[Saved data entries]
★ ★ ★

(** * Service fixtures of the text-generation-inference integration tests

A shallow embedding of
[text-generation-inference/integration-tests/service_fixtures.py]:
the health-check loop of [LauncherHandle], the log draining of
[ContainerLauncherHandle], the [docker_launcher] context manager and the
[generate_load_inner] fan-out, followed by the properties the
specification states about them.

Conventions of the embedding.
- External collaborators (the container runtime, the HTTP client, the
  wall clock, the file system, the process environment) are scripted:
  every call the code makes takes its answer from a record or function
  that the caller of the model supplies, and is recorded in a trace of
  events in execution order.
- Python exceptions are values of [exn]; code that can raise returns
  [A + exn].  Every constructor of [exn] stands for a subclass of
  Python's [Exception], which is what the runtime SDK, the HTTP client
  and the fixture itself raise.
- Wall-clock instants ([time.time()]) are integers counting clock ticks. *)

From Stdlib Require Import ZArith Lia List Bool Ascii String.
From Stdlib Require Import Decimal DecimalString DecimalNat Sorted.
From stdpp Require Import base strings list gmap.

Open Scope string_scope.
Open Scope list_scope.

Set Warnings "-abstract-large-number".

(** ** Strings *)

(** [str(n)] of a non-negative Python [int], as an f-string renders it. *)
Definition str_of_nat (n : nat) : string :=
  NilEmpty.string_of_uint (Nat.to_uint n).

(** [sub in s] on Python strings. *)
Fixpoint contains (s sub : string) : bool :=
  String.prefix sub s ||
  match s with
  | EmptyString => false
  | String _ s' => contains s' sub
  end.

★ ★ ★

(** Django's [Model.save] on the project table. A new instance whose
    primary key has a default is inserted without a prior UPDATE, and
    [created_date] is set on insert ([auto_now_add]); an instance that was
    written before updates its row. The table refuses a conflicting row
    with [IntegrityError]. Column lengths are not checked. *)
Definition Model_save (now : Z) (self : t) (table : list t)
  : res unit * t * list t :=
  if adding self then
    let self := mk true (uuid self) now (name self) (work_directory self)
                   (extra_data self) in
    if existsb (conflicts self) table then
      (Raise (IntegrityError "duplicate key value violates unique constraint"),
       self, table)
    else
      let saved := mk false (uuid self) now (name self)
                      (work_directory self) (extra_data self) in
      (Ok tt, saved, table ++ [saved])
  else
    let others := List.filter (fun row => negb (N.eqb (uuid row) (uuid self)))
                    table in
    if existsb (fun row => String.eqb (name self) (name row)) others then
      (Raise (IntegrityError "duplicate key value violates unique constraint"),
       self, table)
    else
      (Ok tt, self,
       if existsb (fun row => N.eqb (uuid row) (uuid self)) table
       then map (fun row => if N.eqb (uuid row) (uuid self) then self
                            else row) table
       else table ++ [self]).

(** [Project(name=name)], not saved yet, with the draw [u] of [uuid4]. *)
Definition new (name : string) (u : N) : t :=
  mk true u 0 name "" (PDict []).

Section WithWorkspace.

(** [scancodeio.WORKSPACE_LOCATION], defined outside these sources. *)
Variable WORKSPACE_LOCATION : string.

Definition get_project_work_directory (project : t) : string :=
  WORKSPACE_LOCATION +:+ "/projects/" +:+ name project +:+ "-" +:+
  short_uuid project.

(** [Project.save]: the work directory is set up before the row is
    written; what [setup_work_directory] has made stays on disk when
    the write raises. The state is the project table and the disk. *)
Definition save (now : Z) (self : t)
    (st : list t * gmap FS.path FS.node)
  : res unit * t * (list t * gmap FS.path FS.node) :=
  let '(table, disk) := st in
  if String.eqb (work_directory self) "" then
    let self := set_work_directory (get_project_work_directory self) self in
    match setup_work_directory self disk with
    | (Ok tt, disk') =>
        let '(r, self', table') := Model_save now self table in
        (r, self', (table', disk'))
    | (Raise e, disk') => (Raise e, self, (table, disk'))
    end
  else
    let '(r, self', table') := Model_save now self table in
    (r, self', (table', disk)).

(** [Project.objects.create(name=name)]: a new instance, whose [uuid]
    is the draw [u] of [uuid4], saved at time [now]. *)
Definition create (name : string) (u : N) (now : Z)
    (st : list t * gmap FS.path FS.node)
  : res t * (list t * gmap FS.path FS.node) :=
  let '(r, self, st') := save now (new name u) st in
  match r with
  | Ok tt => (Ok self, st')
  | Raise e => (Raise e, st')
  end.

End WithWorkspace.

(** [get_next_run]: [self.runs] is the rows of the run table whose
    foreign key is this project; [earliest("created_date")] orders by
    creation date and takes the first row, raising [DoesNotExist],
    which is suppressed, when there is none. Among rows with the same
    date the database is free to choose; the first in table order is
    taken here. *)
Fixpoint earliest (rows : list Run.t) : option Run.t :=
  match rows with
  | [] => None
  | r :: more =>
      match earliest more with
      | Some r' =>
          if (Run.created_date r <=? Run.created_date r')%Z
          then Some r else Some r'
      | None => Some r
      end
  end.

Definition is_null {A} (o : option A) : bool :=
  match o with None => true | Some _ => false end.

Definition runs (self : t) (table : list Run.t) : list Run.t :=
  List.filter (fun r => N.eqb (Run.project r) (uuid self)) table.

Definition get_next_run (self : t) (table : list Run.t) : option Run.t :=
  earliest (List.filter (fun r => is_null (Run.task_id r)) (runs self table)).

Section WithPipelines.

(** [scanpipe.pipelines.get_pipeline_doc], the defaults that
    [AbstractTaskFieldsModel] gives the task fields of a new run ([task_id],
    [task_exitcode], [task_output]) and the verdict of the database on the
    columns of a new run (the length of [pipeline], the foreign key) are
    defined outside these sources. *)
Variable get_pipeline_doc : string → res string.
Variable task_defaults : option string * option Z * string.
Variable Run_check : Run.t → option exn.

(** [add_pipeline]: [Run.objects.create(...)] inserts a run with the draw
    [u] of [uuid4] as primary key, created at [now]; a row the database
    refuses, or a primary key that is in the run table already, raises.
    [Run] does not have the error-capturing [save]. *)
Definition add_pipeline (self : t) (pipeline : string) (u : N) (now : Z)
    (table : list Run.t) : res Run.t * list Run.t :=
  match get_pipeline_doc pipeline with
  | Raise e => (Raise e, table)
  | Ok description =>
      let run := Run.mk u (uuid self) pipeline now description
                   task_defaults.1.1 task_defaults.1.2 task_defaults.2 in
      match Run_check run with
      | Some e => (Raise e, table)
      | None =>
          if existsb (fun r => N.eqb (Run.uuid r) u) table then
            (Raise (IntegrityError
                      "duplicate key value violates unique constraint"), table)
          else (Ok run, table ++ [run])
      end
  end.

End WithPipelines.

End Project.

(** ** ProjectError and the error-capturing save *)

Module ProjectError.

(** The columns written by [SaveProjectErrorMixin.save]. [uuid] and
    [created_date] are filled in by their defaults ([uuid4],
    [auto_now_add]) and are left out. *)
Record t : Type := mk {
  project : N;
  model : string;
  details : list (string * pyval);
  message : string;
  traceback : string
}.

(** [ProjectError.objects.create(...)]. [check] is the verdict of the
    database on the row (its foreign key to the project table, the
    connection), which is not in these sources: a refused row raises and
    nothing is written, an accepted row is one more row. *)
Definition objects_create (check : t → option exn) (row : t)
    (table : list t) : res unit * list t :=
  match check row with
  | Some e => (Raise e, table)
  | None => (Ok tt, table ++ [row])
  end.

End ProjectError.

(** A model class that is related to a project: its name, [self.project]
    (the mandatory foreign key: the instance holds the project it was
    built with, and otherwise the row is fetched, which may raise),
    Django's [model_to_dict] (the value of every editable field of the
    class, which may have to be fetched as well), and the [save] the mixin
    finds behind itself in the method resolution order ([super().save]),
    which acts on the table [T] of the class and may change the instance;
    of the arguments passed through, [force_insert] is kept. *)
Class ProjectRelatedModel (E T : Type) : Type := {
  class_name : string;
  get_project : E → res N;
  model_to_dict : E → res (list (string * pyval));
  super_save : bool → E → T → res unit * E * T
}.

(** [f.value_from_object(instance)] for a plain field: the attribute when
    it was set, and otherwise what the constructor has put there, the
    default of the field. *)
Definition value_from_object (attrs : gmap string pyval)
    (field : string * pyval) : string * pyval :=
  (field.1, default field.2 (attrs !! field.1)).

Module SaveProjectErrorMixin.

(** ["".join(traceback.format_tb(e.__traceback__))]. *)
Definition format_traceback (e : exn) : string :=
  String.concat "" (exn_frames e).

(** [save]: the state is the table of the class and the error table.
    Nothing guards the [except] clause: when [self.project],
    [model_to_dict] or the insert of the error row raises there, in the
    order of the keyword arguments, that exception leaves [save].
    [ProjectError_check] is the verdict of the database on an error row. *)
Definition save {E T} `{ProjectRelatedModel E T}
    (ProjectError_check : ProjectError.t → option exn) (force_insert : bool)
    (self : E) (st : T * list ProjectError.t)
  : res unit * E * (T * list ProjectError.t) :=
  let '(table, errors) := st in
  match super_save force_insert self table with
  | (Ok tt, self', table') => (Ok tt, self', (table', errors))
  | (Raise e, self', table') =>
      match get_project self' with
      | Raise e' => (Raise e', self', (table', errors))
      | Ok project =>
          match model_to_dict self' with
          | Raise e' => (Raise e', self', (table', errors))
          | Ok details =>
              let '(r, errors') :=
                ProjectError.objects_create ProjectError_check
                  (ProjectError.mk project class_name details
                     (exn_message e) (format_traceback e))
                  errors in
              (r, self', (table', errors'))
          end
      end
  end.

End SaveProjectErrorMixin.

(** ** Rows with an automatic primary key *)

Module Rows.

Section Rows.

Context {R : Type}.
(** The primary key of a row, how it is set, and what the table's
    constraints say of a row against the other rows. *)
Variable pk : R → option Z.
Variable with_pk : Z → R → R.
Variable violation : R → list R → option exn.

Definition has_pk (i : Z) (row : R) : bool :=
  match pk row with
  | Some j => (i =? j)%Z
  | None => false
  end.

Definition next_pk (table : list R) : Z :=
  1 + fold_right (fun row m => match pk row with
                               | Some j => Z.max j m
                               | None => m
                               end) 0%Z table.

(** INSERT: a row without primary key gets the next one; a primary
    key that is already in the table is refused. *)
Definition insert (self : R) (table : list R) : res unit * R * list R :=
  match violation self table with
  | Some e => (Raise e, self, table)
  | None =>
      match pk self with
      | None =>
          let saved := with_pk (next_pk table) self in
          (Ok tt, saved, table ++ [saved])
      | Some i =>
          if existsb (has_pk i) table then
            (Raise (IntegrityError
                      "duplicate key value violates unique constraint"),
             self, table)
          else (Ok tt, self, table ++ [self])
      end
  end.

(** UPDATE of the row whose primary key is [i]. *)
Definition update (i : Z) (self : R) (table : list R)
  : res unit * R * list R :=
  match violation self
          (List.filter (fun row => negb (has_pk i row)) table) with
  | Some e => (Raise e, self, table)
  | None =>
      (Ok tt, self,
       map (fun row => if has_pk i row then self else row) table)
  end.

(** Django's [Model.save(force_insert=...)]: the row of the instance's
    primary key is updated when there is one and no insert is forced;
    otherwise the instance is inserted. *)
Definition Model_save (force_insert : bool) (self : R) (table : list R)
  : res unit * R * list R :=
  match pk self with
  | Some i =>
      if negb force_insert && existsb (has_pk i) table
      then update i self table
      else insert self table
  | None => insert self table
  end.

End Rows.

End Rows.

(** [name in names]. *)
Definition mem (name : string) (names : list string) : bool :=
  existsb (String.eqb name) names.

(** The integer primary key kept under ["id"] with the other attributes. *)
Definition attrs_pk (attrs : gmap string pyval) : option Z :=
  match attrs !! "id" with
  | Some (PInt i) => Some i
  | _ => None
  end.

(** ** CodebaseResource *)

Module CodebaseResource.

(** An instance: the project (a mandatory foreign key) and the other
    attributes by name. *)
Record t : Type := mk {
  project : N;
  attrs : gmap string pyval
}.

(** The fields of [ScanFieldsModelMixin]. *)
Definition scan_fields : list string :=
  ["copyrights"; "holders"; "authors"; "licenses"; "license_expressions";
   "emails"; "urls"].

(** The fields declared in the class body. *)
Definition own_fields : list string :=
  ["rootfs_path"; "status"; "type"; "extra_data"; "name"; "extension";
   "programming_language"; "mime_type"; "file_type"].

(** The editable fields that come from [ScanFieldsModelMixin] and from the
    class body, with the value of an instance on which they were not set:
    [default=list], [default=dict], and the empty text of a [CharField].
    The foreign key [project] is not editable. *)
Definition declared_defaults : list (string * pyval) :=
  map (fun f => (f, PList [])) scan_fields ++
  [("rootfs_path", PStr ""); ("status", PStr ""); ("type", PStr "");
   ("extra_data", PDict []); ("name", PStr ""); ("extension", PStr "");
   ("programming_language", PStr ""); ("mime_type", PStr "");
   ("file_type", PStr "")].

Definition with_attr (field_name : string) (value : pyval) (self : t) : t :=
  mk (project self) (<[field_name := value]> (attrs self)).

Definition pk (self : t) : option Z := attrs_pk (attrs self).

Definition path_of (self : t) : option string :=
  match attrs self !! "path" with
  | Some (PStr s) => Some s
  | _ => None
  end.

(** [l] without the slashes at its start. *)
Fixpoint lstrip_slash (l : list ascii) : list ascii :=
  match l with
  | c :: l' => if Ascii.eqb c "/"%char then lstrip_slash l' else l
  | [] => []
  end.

★ ★ ★

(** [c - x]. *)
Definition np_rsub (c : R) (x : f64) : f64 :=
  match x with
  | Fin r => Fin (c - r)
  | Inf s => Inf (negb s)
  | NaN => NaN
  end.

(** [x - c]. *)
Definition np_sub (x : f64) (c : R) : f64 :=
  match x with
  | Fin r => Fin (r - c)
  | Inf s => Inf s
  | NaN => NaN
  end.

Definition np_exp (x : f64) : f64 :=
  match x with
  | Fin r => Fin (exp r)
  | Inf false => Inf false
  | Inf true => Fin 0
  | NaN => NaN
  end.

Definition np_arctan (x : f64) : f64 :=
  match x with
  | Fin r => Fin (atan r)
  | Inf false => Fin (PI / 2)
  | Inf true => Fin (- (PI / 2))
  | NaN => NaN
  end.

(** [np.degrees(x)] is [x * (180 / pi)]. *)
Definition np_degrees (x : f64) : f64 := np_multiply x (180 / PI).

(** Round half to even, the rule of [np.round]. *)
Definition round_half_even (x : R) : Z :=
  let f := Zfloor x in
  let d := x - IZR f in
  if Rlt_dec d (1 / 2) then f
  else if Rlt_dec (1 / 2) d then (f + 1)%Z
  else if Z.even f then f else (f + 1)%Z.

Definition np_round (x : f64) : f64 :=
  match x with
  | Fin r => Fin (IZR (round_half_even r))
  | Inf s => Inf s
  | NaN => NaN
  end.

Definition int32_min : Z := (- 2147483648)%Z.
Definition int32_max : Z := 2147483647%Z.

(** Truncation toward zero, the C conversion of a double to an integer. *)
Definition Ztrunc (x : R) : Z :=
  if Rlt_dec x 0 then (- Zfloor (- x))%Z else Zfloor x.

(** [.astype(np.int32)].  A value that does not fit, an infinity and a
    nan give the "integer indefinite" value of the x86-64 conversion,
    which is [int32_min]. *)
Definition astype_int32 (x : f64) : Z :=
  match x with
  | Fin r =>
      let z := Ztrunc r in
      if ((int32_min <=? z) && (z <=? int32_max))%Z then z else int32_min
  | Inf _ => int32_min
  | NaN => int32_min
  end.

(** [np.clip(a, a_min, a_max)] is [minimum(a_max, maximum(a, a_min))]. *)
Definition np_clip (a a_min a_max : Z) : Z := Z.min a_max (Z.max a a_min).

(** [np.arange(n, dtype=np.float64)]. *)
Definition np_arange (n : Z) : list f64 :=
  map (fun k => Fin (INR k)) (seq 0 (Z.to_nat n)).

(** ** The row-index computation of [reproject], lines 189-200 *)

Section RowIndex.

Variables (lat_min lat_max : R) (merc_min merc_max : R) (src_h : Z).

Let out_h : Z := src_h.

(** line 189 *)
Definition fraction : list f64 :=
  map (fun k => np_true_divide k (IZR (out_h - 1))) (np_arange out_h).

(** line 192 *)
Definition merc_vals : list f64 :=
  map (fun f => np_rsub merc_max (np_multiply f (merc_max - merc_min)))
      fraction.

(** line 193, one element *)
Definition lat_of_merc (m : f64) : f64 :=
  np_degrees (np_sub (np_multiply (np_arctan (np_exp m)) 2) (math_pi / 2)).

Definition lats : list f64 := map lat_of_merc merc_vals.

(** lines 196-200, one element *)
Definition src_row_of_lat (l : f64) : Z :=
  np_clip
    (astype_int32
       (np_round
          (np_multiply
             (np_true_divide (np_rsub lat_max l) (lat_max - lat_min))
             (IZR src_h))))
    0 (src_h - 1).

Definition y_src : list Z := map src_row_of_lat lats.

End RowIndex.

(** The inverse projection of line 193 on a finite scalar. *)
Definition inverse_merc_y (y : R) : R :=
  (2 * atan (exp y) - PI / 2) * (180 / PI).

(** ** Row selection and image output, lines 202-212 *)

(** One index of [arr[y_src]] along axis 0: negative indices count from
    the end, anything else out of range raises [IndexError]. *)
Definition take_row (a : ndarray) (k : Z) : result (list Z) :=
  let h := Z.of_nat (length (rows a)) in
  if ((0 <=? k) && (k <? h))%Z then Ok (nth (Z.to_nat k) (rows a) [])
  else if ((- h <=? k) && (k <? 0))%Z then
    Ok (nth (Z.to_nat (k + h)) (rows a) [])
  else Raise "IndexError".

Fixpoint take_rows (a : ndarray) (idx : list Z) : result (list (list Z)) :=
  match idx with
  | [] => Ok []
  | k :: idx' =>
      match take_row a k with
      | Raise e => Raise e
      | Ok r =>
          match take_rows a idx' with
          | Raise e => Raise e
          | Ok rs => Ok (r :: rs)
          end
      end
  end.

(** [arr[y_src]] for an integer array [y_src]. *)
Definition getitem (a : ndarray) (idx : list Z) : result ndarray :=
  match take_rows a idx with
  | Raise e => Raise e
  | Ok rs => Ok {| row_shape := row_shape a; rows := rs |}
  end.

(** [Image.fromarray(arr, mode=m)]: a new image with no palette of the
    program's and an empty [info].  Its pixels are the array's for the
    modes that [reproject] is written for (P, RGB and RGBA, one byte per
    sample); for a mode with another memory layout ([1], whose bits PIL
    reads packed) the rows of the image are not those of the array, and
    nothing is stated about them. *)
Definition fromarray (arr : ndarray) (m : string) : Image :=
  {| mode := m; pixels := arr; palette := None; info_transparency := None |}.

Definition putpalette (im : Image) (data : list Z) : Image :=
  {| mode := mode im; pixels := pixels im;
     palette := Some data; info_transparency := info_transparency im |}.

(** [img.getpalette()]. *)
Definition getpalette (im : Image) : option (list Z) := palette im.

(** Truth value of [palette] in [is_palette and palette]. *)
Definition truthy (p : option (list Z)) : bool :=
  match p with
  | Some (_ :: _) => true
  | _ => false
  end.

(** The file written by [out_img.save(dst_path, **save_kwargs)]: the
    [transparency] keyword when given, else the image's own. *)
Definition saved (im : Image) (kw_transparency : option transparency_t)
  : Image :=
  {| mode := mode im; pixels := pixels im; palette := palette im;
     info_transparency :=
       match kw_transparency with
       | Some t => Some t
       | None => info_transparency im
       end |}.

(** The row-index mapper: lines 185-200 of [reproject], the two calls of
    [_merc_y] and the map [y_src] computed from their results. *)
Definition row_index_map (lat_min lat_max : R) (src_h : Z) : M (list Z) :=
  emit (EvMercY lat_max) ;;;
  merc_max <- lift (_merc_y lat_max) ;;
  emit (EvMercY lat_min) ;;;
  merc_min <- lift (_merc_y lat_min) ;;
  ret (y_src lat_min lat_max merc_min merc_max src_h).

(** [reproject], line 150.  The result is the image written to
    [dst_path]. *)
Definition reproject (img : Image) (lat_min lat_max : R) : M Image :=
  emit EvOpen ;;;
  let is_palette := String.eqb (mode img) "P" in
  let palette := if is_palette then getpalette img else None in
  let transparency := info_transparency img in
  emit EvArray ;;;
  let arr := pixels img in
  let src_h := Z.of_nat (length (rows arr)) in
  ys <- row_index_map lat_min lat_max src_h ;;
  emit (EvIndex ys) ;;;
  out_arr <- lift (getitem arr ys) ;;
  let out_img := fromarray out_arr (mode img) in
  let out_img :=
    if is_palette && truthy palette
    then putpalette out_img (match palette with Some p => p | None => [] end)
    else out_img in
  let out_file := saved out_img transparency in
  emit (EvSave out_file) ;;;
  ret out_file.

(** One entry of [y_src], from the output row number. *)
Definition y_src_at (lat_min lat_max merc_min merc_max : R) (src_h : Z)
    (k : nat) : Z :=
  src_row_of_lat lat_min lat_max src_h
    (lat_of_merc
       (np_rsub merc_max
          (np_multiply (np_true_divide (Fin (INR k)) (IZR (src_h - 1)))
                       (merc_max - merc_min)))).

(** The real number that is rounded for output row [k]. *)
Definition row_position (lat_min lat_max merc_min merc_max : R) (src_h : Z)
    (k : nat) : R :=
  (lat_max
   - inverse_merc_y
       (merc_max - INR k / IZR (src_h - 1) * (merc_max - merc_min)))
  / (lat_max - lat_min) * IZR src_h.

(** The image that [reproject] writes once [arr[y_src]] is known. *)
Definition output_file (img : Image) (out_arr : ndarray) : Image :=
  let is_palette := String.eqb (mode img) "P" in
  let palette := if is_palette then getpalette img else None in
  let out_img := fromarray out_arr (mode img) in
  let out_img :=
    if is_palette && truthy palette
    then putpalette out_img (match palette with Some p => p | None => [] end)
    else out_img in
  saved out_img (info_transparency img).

★ ★ ★

● WORK REQUIRED
When you reach the line containing "foreign key is" in the data above, start copying exactly, and stop after the line containing "[AbstractTaskFieldsModel] gives the".

● WRITTEN RESPONSE
    foreign key is this project; [earliest("created_date")] orders by
    creation date and takes the first row, raising [DoesNotExist],
    which is suppressed, when there is none. Among rows with the same
    date the database is free to choose; the first in table order is
    taken here. *)
Fixpoint earliest (rows : list Run.t) : option Run.t :=
  match rows with
  | [] => None
  | r :: more =>
      match earliest more with
      | Some r' =>
          if (Run.created_date r <=? Run.created_date r')%Z
          then Some r else Some r'
      | None => Some r
      end
  end.

Definition is_null {A} (o : option A) : bool :=
  match o with None => true | Some _ => false end.

Definition runs (self : t) (table : list Run.t) : list Run.t :=
  List.filter (fun r => N.eqb (Run.project r) (uuid self)) table.

Definition get_next_run (self : t) (table : list Run.t) : option Run.t :=
  earliest (List.filter (fun r => is_null (Run.task_id r)) (runs self table)).

Section WithPipelines.

(** [scanpipe.pipelines.get_pipeline_doc], the defaults that
    [AbstractTaskFieldsModel] gives the task fields of a new run ([task_id],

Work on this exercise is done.